Answer
The power series for $f(x)$ is $\sum_{n=0}^\infty (-2^n-1)x^n$ with the interval of convergence is $\left(-\frac{1}{2},\frac{1}{2}\right)$.
Work Step by Step
The function of $f(x)$ can be rewritten as:
$f(x)=\frac{(2x+1)-(x-1)}{(2x+1)(x-1)}=\frac{1}{x-1}-\frac{1}{2x+1}=-\frac{1}{1-x}-\frac{1}{1+2x}$
We need the following power series:
$\frac{1}{1-x}=\sum_{n=0}^\infty x^n$ where $|x|<1$...........(1)
Multiplying Equation (1) by $-1$,
$-\frac{1}{1-x}=\sum_{n=0}^\infty -x^n$ where $|x|<1$..........(2)

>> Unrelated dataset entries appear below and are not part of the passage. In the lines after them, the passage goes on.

(* ===== verification/Mbuf.v ===== *)
(** * Packet buffers (kernel/systm/mdx_mbuf.c)

    An mbuf is a small header allocated with malloc() that points into a data
    area allocated with malloc() too; m_adj() moves the start of the data. *)

From S2P Require Import Prelude Freelist FreelistInv FreelistSpec FreelistHeap FreelistProofs.
From S2P Require Import FreelistFree FreelistSetup FreelistTheorems Callout Kernel KernelTheorems.
From S2P Require Import Malloc MallocTheorems.
Local Open Scope Z_scope.

(** struct mbuf *)
Record mbuf := {
  m_next : Z;
  m_len : Z;      (** uint32_t *)
  m_type : Z;     (** 8 bits *)
  m_flags : Z;    (** 24 bits *)
  m_data : Z;
  m_data0 : Z
}.

Definition m_set_data (p n : Z) (mb : mbuf) : mbuf :=
  {| m_next := m_next mb; m_len := n; m_type := m_type mb; m_flags := m_flags mb; m_data := p;
     m_data0 := m_data0 mb |}.

Section Model.
Context `{Arch}.
Context (dz : Z) (MB_S : Z).   (* &mdx_fl_defaultzone, sizeof(struct mbuf) *)

(** m_alloc(): [junk] is what the header's memory held; m_type and m_flags are
    not initialised.  The int [size] is converted to [size_t]. *)
Definition m_alloc (junk : mbuf) (size : Z) (s : sys) (mbs : gmap Z mbuf) : res (Z * sys * gmap Z mbuf) :=
  '(m, s) ← malloc dz MB_S s;
  if m =? 0 then Ok (0, s, mbs) else
  '(d, s) ← malloc dz (wrap PTR_W size) s;
  if d =? 0 then s ← free dz m s; Ok (0, s, mbs) else
  Ok (m, s, <[m := {| m_next := 0; m_len := u32 size; m_type := m_type junk; m_flags := m_flags junk;
                      m_data := d; m_data0 := d |}]> mbs).

Definition m_free (m : Z) (s : sys) (mbs : gmap Z mbuf) : res (sys * gmap Z mbuf) :=
  mb ← load mbs m;
  s ← free dz (m_data0 mb) s;
  s ← free dz m s;
  Ok (s, delete m mbs).
End Model.

(** [m_len > size] compares unsigned numbers. *)
Definition m_adj (size : Z) (mb : mbuf) : mbuf :=
  if 0 <? size then
    if size <? m_len mb then m_set_data (m_data mb + size) (u32 (m_len mb - size)) mb else mb
  else m_set_data (m_data mb - - size) (u32 (m_len mb + - size)) mb.

(** The data lies in the buffer of [n] bytes that starts at [m_data0]. *)
Definition in_buffer (n : Z) (mb : mbuf) : Prop :=
  m_data0 mb ≤ m_data mb ∧ m_data mb + m_len mb ≤ m_data0 mb + n.

(** M_adj trims and prepends.  Trimming fewer bytes than the packet holds
    and prepending as many restores the mbuf; trimming all of the packet, or
    more, changes nothing; and prepending stays in the buffer exactly when that
    many bytes are in front of the data: m_adj does not check it. *)
Theorem m_adj_roundtrip (mb : mbuf) (size n : Z) :
  0 ≤ m_len mb < 2 ^ 32 → 0 < size < 2 ^ 31 → in_buffer n mb →
  (size < m_len mb → in_buffer n (m_adj size mb) ∧ m_adj (- size) (m_adj size mb) = mb) ∧
  (m_len mb ≤ size → m_adj size mb = mb) ∧
  (m_len mb + size < 2 ^ 32 → (in_buffer n (m_adj (- size) mb) ↔ size ≤ m_data mb - m_data0 mb)).
Proof.
  intros Hl Hs Hb. unfold in_buffer in *. unfold m_adj. split_and!.
  - intros Hlt. destruct (Z.ltb_spec 0 size); [|lia]. destruct (Z.ltb_spec size (m_len mb)); [|lia].
    destruct (Z.ltb_spec 0 (- size)); [lia|]. cbn [m_set_data m_data m_len m_data0].
    rewrite (wrap_small 32 (m_len mb - size)) by lia. split; [lia|].
    rewrite wrap_small by lia. unfold m_set_data. destruct mb; simpl in *. f_equal; lia.
  - intros Hge. destruct (Z.ltb_spec 0 size); [|lia]. by destruct (Z.ltb_spec size (m_len mb)); [lia|].
  - intros Hlt. destruct (Z.ltb_spec 0 (- size)); [lia|]. cbn [m_set_data m_data m_len m_data0].
    rewrite wrap_small by lia. lia.
Qed.

Lemma m_adj_roundtrip_witness :
  let mb := {| m_next := 0; m_len := 60; m_type := 0; m_flags := 0; m_data := 8192; m_data0 := 8192 |} in
  m_adj (-14) (m_adj 14 mb) = mb ∧ m_adj 60 mb = mb ∧ ¬ in_buffer 1500 (m_adj (-14) mb).
Proof.
  intros mb. destruct (m_adj_roundtrip mb 14 1500) as (H1 & _ & H3);
    [by vm_compute|lia|by vm_compute|].
  destruct (m_adj_roundtrip mb 60 1500) as (_ & H2 & _); [by vm_compute|lia|by vm_compute|].
  split_and!; [by apply H1|by apply H2|]. rewrite H3 by (by vm_compute). by vm_compute.
Defined.

Section Theorems.
Context `{Arch}.

Lemma malloc_sys_ok dz size s rs :
  ready (sy_k s) → fl_inv dz (sy_m s) rs → fits size →
  ∃ ptr s', malloc dz size s = Ok (ptr, s') ∧ sy_k s' = balanced (sy_k s) ∧
    ((ptr = 0 ∧ sy_m s' = sy_m s) ∨
     (0 < ptr ∧ ∃ rs', alloc_step (block_size size) rs ptr rs' ∧ fl_inv dz (sy_m s') rs')).
Proof.
  intros Hr Hi [Hs Hw]. unfold malloc. rewrite locked_eq by done. unfold in_section.
  destruct (malloc_ok dz (sy_m s) rs size Hi Hs Hw) as [(p & m' & rs' & -> & Ha & Hi' & Hp & _)|[-> _]];
    cbn [mbind res_bind]; eexists _, _; (split; [done|]); (split; [done|]).
  - right. split; [done|]. by exists rs'.
  - by left.
Qed.

(** M_alloc is all or nothing and m_free undoes it.  For a positive size it
    returns NULL with the heap blocks it started from, or an mbuf of that
    length whose data starts at its buffer; freeing it restores the heap, also
    when m_adj has moved the data in between. *)
Theorem mbuf_alloc_free (dz MB_S size : Z) (junk : mbuf) (s : sys) (rs : list region) (mbs : gmap Z mbuf) :
  ready (sy_k s) → fl_inv dz (sy_m s) rs → fits MB_S → fits size → size < 2 ^ 31 →
  ∃ m s' mbs', m_alloc dz MB_S junk size s mbs = Ok (m, s', mbs') ∧
    ((m = 0 ∧ fl_inv dz (sy_m s') rs ∧ mbs' = mbs) ∨
     (0 < m ∧ ∃ mb, mbs' !! m = Some mb ∧ m_len mb = size ∧ m_data mb = m_data0 mb ∧ m_next mb = 0 ∧
      ∀ k, ∃ s2, m_free dz m s' (<[m := m_adj k mb]> mbs') = Ok (s2, delete m mbs') ∧
        fl_inv dz (sy_m s2) rs)).
Proof.
  intros Hr Hi HM Hf Hsz. unfold m_alloc.
  destruct (malloc_sys_ok dz MB_S s rs Hr Hi HM) as (m & s1 & -> & Ek1 & Hc). cbn [mbind res_bind].
  pose proof (ready_balanced _ Hr) as Hr1. rewrite <- Ek1 in Hr1.
  destruct Hc as [(-> & Em)|(Hm & rs1 & Ha1 & Hi1)].
  { exists 0, s1, mbs. split; [done|]. left. by rewrite Em. }
  destruct (Z.eqb_spec m 0); [lia|]. pose proof Hf as [Hs0 Hs1]. pose proof NODE_S_bounds.
  rewrite (wrap_small PTR_W size) by lia.
  destruct (malloc_sys_ok dz size s1 rs1 Hr1 Hi1 Hf) as (d & s2 & -> & Ek2 & Hc). cbn [mbind res_bind].
  pose proof (ready_balanced _ Hr1) as Hr2. rewrite <- Ek2 in Hr2.
  destruct Hc as [(-> & Em2)|(Hd & rs2 & Ha2 & Hi2)].
  - change (0 =? 0) with true. cbv iota. rewrite <- Em2 in Hi1.
    destruct (free_undo dz s2 (sy_m s) rs rs1 (block_size MB_S) m Hr2 Hi Ha1 Hi1) as (s3 & -> & _ & _ & Hi3 & _).
    cbn [mbind res_bind]. exists 0, s3, mbs. split; [done|]. by left.
  - destruct (Z.eqb_spec d 0); [lia|]. eexists m, s2, _. split; [done|]. right. split; [done|].
    eexists. split; [apply lookup_insert_eq|]. split_and!; [by apply wrap_small; lia|done|done|].
    intros k. unfold m_free. rewrite insert_insert_eq.
    rewrite (load_Some _ _ _ (lookup_insert_eq _ _ _)). cbn [mbind res_bind].
    set (mb := {| m_next := 0 |}).
    replace (m_data0 (m_adj k mb)) with d by (unfold m_adj; destruct (0 <? k); [destruct (k <? m_len mb)|]; done).
    destruct (free_undo dz s2 (sy_m s1) rs1 rs2 (block_size size) d Hr2 Hi1 Ha2 Hi2)
      as (s3 & -> & Ek3 & _ & Hi3 & _). cbn [mbind res_bind].
    destruct (free_undo dz s3 (sy_m s) rs rs1 (block_size MB_S) m) as (s4 & -> & _ & _ & Hi4 & _);
      [rewrite Ek3; by apply ready_balanced|done|done|done|].
    cbn [mbind res_bind]. exists s4. split; [|done]. by rewrite !delete_insert_eq.
Qed.
End Theorems.

Lemma mbuf_alloc_free_witness :
  ∃ h m s' mbs',
    m_alloc 4096 100 {| m_next := 0; m_len := 0; m_type := 9; m_flags := 9; m_data := 0; m_data0 := 0 |}
      100 (demo_sys h) ∅ = Ok (m, s', mbs').
Proof.
  destruct demo_inv as (h & _ & Hi). exists h.
  destruct (mbuf_alloc_free 4096 100 100
    {| m_next := 0; m_len := 0; m_type := 9; m_flags := 9; m_data := 0; m_data0 := 0 |} (demo_sys h) _ ∅
    booted_ready Hi demo_fits demo_fits) as (m & s' & mbs' & E & _); [lia|].
  by exists m, s', mbs'.
Defined.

Replacing $x$ with $2x$ in Equation (1),
$\frac{1}{1+2x}=\sum_{n=0}^\infty (2x)^n$ where $|2x|<1$
Multiplying by $-1$,
$-\frac{1}{1+2x}=\sum_{n=0}^\infty -2^nx^n$ where $|x|<\frac{1}{2}$.............(3)
Adding Equation (3) with Equation (2), we get
$-\frac{1}{1+2x}-\frac{1}{1-x}=\sum_{n=0}^\infty (-2^n-1)x^n$ where $|x|<\frac{1}{2}$ and $|x|<1$
$f(x)=\sum_{n=0}^\infty (-2^n-1)x^n$ where $|x|<\frac{1}{2}$